*AIM OF THE EXERCISE*: Take the records below from their first line to the line with "Definition update_probability (our_hps", and restate those lines word for word.

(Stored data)

(** ** The odds of a block *)

Definition fmt_odds (p : f64) : string :=
  if f64_le p f64_zero then "—"
  else
    let inv := f64_of_Z (js_round (f64_div f64_one p)) in
    if f64_le (e10 9) inv then ("1 in " +:+ js_to_fixed (f64_div inv (e10 9)) 1 +:+ "B")%string
    else if f64_le (e10 6) inv then ("1 in " +:+ js_to_fixed (f64_div inv (e10 6)) 2 +:+ "M")%string
    else if f64_le (e10 3) inv then ("1 in " +:+ js_to_fixed (f64_div inv (e10 3)) 1 +:+ "K")%string
    else ("1 in " +:+ locale_number inv)%string.
(** 365.25 days of 86400 seconds; 30.44 days are a month. *)
Definition fmt_wait (secs : f64) : string :=
  let years := f64_div secs (f64_of_Z 31557600) in
  let days := f64_div secs (f64_of_Z 86400) in
  let month := f64_div (f64_of_Z 3044) (f64_of_Z 100) in
  if f64_le f64_one years then ("about " +:+ locale_number (to_precision years 3) +:+ " years")%string
  else if f64_le (f64_of_Z 60) days then ("about " +:+ dec (js_round (f64_div days month)) +:+ " months")%string
  else if f64_le (f64_of_Z 2) days then ("about " +:+ dec (js_round days) +:+ " days")%string
  else ("about " +:+ dec (Z.max 1 (js_round (f64_div secs (f64_of_Z 3600)))) +:+ " hours")%string.
Record odds := { od_daily : string; od_monthly : string; od_yearly : string; od_powerball : string; od_expected_wait : string }.
Definition update_probability (our_hps net_hps : f64) : odds :=
  if SFeqb our_hps f64_zero || SFeqb net_hps f64_zero then
    {| od_daily := "Daily: —"; od_monthly := "Monthly: —"; od_yearly := "Expected wait: —"; od_powerball := "vs Powerball: —";
       od_expected_wait := empty_str |}
  else
    let p_block := f64_div our_hps net_hps in
    let blocks_per_day := f64_of_Z 144 in
    let blocks_per_month := f64_mul blocks_per_day (f64_of_Z 30) in
    let p_daily := f64_sub f64_one (math_pow (f64_sub f64_one p_block) blocks_per_day) in
    let p_monthly := f64_sub f64_one (math_pow (f64_sub f64_one p_block) blocks_per_month) in
    let p_powerball := f64_div f64_one (f64_of_Z 292201338) in
    let ratio := f64_div p_daily p_powerball in
    let wait := fmt_wait (f64_div (f64_of_Z 600) p_block) in
    {| od_daily := ("Daily: " +:+ fmt_odds p_daily)%string; od_monthly := ("Monthly: " +:+ fmt_odds p_monthly)%string;
       od_yearly := ("Expected wait: " +:+ wait)%string;
       od_powerball := if f64_le f64_one ratio then (js_to_fixed ratio 1 +:+ "× better than Powerball")%string
                       else (js_to_fixed (f64_div f64_one ratio) 1 +:+ "× worse than Powerball")%string;
       od_expected_wait := wait |}.

(** ** The round and the blocks found *)

Definition render_round (d : StatsSnapshot) (now_sec : Z) : string * string :=
  let work := js_or_zero (ss_round_work d) in
  let start := ss_round_start_ts d in
  let age := if 0 <? start then now_sec - start else 0 in
  let average :=
    if f64_lt f64_zero work && (0 <? age) then
      (" · " +:+ fmt_hr (f64_div (f64_mul work (f64_of_Z 4294967296)) (f64_of_Z age)) false +:+ " average")%string
    else empty_str in
  let prev := last (ss_found_blocks d) in
  let since :=
    if 0 <? start then ("Round open since " +:+ locale_date start +:+ (match prev with Some _ => empty_str | None => " (pool start)" end))%string
    else "Round open since this boot (no stats database, so it resets on restart)" in
  let closed :=
    match prev with
    | Some b =>
        if f64_lt f64_zero (fb_network_difficulty b) then
          (" · previous round closed at " +:+
           fmt_pct (f64_mul (f64_div (fb_round_work b) (fb_network_difficulty b)) (f64_of_Z 100)) +:+ " effort")%string
        else empty_str
    | None => empty_str
    end in
  ((fmt_diff_number work +:+ " difficulty-work this round" +:+ average)%string, (since +:+ closed)%string).
Record blocks_card := {
  bc_count : string; bc_accent : bool; bc_worker : string; bc_worker_muted : bool; bc_worker_title : string;
  bc_time : string; bc_time_title : string;
  bc_hash : option string;   (** [None] while hidden *)
}.
Definition render_blocks (d : StatsSnapshot) (last_expected_wait : string) (now_sec : Z) : blocks_card :=
  let n := ss_blocks_found d in
  if (n =? 0) || (ss_last_block_ts d =? 0) then
    {| bc_count := locale_count n; bc_accent := 0 <? n; bc_worker := "None yet"; bc_worker_muted := true;
       bc_time := if negb (bool_decide (last_expected_wait = empty_str)) then replace_first "about" "About every" last_expected_wait
                  else "Odds appear once a miner connects";
       bc_worker_title := "The chart marks it when it lands";
       bc_time_title :=
         if negb (bool_decide (last_expected_wait = empty_str)) then
           ("Mean time between blocks at " +:+ fmt_hr (js_or_zero (ss_total_hashrate_10m d)) false +:+
            ", the current 10-minute pool hashrate. The real wait is anything from minutes to many times this.")%string
         else empty_str;
       bc_hash := None |}
  else
    {| bc_count := locale_count n; bc_accent := 0 <? n; bc_worker := ss_last_block_worker d; bc_worker_muted := false;
       bc_time := (fmt_timestamp (ss_last_block_ts d) +:+ " (" +:+ fmt_uptime (Z.max 0 (now_sec - ss_last_block_ts d)) +:+ " ago)" +:+
                   match last (ss_found_blocks d) with
                   | Some b => if negb (fb_height b =? 0)%Z then " · height " +:+ locale_count (fb_height b) else empty_str
                   | None => empty_str
                   end)%string;
       bc_worker_title := "Worker that found the last block"; bc_time_title := empty_str;
       bc_hash := Some (ss_last_block_hash d) |}.

(** Whether a new count of blocks has the chart loaded again. *)
Definition chart_redrawn (blocks_found blocks_marked : Z) (collapsed : bool) : bool :=
  negb (blocks_found =? blocks_marked) && negb collapsed.

(** *** The marks on the chart *)

(** The value of the sample nearest to a time, the first of two; a gap has
    none. *)
Definition nearest_step (ms : Z) (best : option (Z * f64)) (p : Z * option f64) : option (Z * f64) :=
  match snd p with
  | None => best
  | Some v =>
      match best with
      | Some b => if Z.abs (fst p - ms) <? Z.abs (fst b - ms) then Some (fst p, v) else best
      | None => Some (fst p, v)
      end
  end.
Definition nearest (pts : list (Z * option f64)) (ms : Z) : option (Z * f64) := fold_left (nearest_step ms) pts None.
Definition value_at (pts : list (Z * option f64)) (ms : Z) : f64 := match nearest pts ms with Some b => snd b | None => f64_zero end.
(** Line and dot of each block: its time, the name of the line, the height of
    the dot. *)
Definition mark_found_blocks (pts : list (Z * option f64)) (found_blocks : list FoundBlock) : list (Z * string * f64) :=
  match pts with
  | [] => []
  | first :: _ =>
      map (fun b => (fb_ts b * 1000, dec (fb_height b), value_at pts (fb_ts b * 1000)))
        (List.filter (fun b => fst first <=? fb_ts b * 1000) found_blocks)
  end.

(** ** The table of workers *)

Record worker_row := {
  wr_name : string; wr_led : led * string; wr_mode : string; wr_difficulty : string; wr_hr_60s : string; wr_hr_3h : string;
  wr_hr_24h : string; wr_accepted : string; wr_rejected : string; wr_breakdown : string;
  wr_tag : option (string * string * string);   (** class, text and title *)
  wr_best : string; wr_last_share : string; wr_uptime : string;
}.
Definition reject_tag (w : WorkerState) (now_sec : Z) : option (string * string * string) :=
  let h := reject_health locale_count w now_sec in
  let tag cls := Some (("rj-tag " +:+ cls)%string, h_text h, h_title h) in
  match h_level h with LevelOk => None | Act => tag "bad" | Watch => tag "warn" | Recovered => tag "recovered" end.
Definition row_of (now_sec : Z) (w : WorkerState) : worker_row := {|
  wr_name := worker_label (ws_worker w); wr_led := worker_led w now_sec;
  wr_mode := to_upper_case (if bool_decide (ws_protocol w = empty_str) then "sv1" else ws_protocol w);
  wr_difficulty := fmt_diff (ws_current_vardiff w); wr_hr_60s := fmt_hr (ws_hashrate_60s_hps w) false;
  wr_hr_3h := fmt_hr (ws_hashrate_3h_hps w) false; wr_hr_24h := fmt_hr (ws_hashrate_24h_hps w) false;
  wr_accepted := locale_count (ws_shares_accepted w); wr_rejected := locale_count (ws_shares_rejected w);
  wr_breakdown := reject_breakdown locale_count w; wr_tag := reject_tag w now_sec;
  wr_best := fmt_diff (ws_best_share_difficulty w);
  wr_last_share := if 0 <? ws_last_submit_ts w then fmt_uptime (now_sec - ws_last_submit_ts w) else "—";
  wr_uptime := if 0 <? ws_connected_ts w then fmt_uptime (now_sec - ws_connected_ts w) else "—" |}.
(** The fastest first; the sort is stable. *)
Fixpoint insert_fast (x : WorkerState) (l : list WorkerState) : list WorkerState :=
  match l with
  | [] => [x]
  | y :: l => if f64_le (ws_hashrate_60s_hps x) (ws_hashrate_60s_hps y) then y :: insert_fast x l else x :: y :: l
  end.
Definition worker_rows (workers : list WorkerState) (now_sec : Z) : list worker_row :=
  map (row_of now_sec) (fold_left (fun acc w => insert_fast w acc) workers []).

(** ** The texts of the other cards *)

Record cards := {
  ca_current : string; ca_3h : string; ca_24h : string; ca_miners : Z; ca_height : string; ca_txs : string;
  ca_reward : option string;   (** [None]: left as it was *)
  ca_best_share : string; ca_session_best : string; ca_over_network : string; ca_net_hashrate : string; ca_net_diff : string;
  ca_next_adj : string; ca_adj : string * adj_color; ca_session_hashrate : string; ca_best_hashrate : string; ca_uptime : string;
}.
Definition reward_text (coinbase_value : Z) : string :=
  ("Reward: " +:+ js_to_fixed (f64_div (f64_of_Z coinbase_value) (e10 8)) 8 +:+ " BTC")%string.
Definition render_cards (d : StatsSnapshot) : cards :=
  let adj := fmt_adjustment_pct (ss_est_difficulty_change_pct d) in {|
  ca_current := fmt_hr (js_or_zero (ss_total_hashrate_10m d)) false;
  ca_3h := ("3h avg: " +:+ fmt_hr (js_or_zero (ss_total_hashrate_3h d)) false)%string;
  ca_24h := ("24h avg: " +:+ fmt_hr (js_or_zero (ss_total_hashrate_24h d)) false)%string;
  ca_miners := ss_connected_miners d; ca_height := locale_count (ss_current_height d);
  ca_txs := ("Txs: " +:+ locale_count (ss_current_block_transaction_count d))%string;
  ca_reward := if ss_current_coinbase_value d =? 0 then None else Some (reward_text (ss_current_coinbase_value d));
  ca_best_share := fmt_diff (ss_best_share_difficulty d); ca_session_best := fmt_diff (ss_session_best_share_difficulty d);
  ca_over_network := if f64_le (f64_of_Z (js_ceil (ss_network_difficulty d))) (f64_of_Z (ss_best_share_difficulty d)) then "YES" else "no";
  ca_net_hashrate := fmt_hr (js_or_zero (ss_network_hashrate_hps d)) false;
  ca_net_diff := ("Diff: " +:+ fmt_diff_number (js_or_zero (ss_network_difficulty d)))%string;
  ca_next_adj := fmt_next_adjustment (ss_current_height d);
  ca_adj := (("Est. move: " +:+ fst adj)%string, snd adj);
  ca_session_hashrate := fmt_hr (ss_session_best_hashrate_hps d) false; ca_best_hashrate := fmt_hr (ss_best_hashrate_hps d) false;
  ca_uptime := ("Uptime " +:+ fmt_uptime (ss_uptime_secs d))%string |}.

(** ** The dialogs *)

Definition net_badge (network : string) : option string :=
  if negb (bool_decide (network = empty_str)) && negb (bool_decide (network = "mainnet")) then Some network else None.
Record settings_dialog := {
  sd_address : string; sd_network : string; sd_badge : option string; sd_paused : bool; sd_disabled : bool;
  sd_note : option string;   (** [None]: left as it was *)
}.
Definition load_settings (s : SettingsView) : settings_dialog := {|
  sd_address := sv_coinbase_address s; sd_network := sv_network s; sd_badge := net_badge (sv_network s);
  sd_paused := negb (sv_address_valid s); sd_disabled := negb (sv_editable s);
  sd_note := if negb (sv_editable s) then Some "Editing is disabled ([metrics] allow_runtime_settings = false)."
             else if negb (sv_persisted s) then
               Some "No stats database is configured, so changes apply until the next restart only."
             else None |}.
(** The answer to a save, as the script reads it, and the message it shows. *)
Record save_reply := {
  sr_http_ok : bool; sr_status : Z; sr_ok : bool; sr_persisted : bool; sr_error : option string;
}.
Definition save_message (r : save_reply) : string * adj_color :=
  if sr_http_ok r && sr_ok r then
    (if sr_persisted r then "Saved — new jobs pay this address."
     else "Applied (not persisted: no stats DB) — new jobs pay this address.", ColorOk)
  else
    (match sr_error r with
     | Some e => if bool_decide (e = empty_str) then ("Save failed (HTTP " +:+ dec (sr_status r) +:+ ")")%string else e
     | None => ("Save failed (HTTP " +:+ dec (sr_status r) +:+ ")")%string
     end, ColorBad).
Record connect_dialog := {
  cd_url : string; cd_proto : string; cd_address : string; cd_authority : option string; cd_version : string; cd_network : string;
}.
Definition or_dash (s : string) : string := if bool_decide (s = empty_str) then "—" else s.
Definition open_connect (hostname : string) (i : InfoView) : connect_dialog := {|
  cd_url := ("stratum+tcp://" +:+ (if bool_decide (hostname = empty_str) then "your-pool-host" else hostname) +:+ ":" +:+ dec (iv_stratum_port i))%string;
  cd_proto := if iv_sv2_enabled i then "Stratum V1 and V2 (Noise-encrypted) are auto-detected on this one port — point any miner here."
              else "Stratum V1 on this port (SV2 is disabled in this pool’s config).";
  cd_address := or_dash (iv_coinbase_address i);
  cd_authority := match iv_sv2_authority_pubkey i with Some k => if bool_decide (k = empty_str) then None else Some k | None => None end;
  cd_version := ("v" +:+ iv_version i)%string; cd_network := iv_network i |}.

*ANSWER TO THIS EXERCISE*:
(** ** The odds of a block *)

Definition fmt_odds (p : f64) : string :=
  if f64_le p f64_zero then "—"
  else
    let inv := f64_of_Z (js_round (f64_div f64_one p)) in
    if f64_le (e10 9) inv then ("1 in " +:+ js_to_fixed (f64_div inv (e10 9)) 1 +:+ "B")%string
    else if f64_le (e10 6) inv then ("1 in " +:+ js_to_fixed (f64_div inv (e10 6)) 2 +:+ "M")%string
    else if f64_le (e10 3) inv then ("1 in " +:+ js_to_fixed (f64_div inv (e10 3)) 1 +:+ "K")%string
    else ("1 in " +:+ locale_number inv)%string.
(** 365.25 days of 86400 seconds; 30.44 days are a month. *)
Definition fmt_wait (secs : f64) : string :=
  let years := f64_div secs (f64_of_Z 31557600) in
  let days := f64_div secs (f64_of_Z 86400) in
  let month := f64_div (f64_of_Z 3044) (f64_of_Z 100) in
  if f64_le f64_one years then ("about " +:+ locale_number (to_precision years 3) +:+ " years")%string
  else if f64_le (f64_of_Z 60) days then ("about " +:+ dec (js_round (f64_div days month)) +:+ " months")%string
  else if f64_le (f64_of_Z 2) days then ("about " +:+ dec (js_round days) +:+ " days")%string
  else ("about " +:+ dec (Z.max 1 (js_round (f64_div secs (f64_of_Z 3600)))) +:+ " hours")%string.
Record odds := { od_daily : string; od_monthly : string; od_yearly : string; od_powerball : string; od_expected_wait : string }.
Definition update_probability (our_hps net_hps : f64) : odds :=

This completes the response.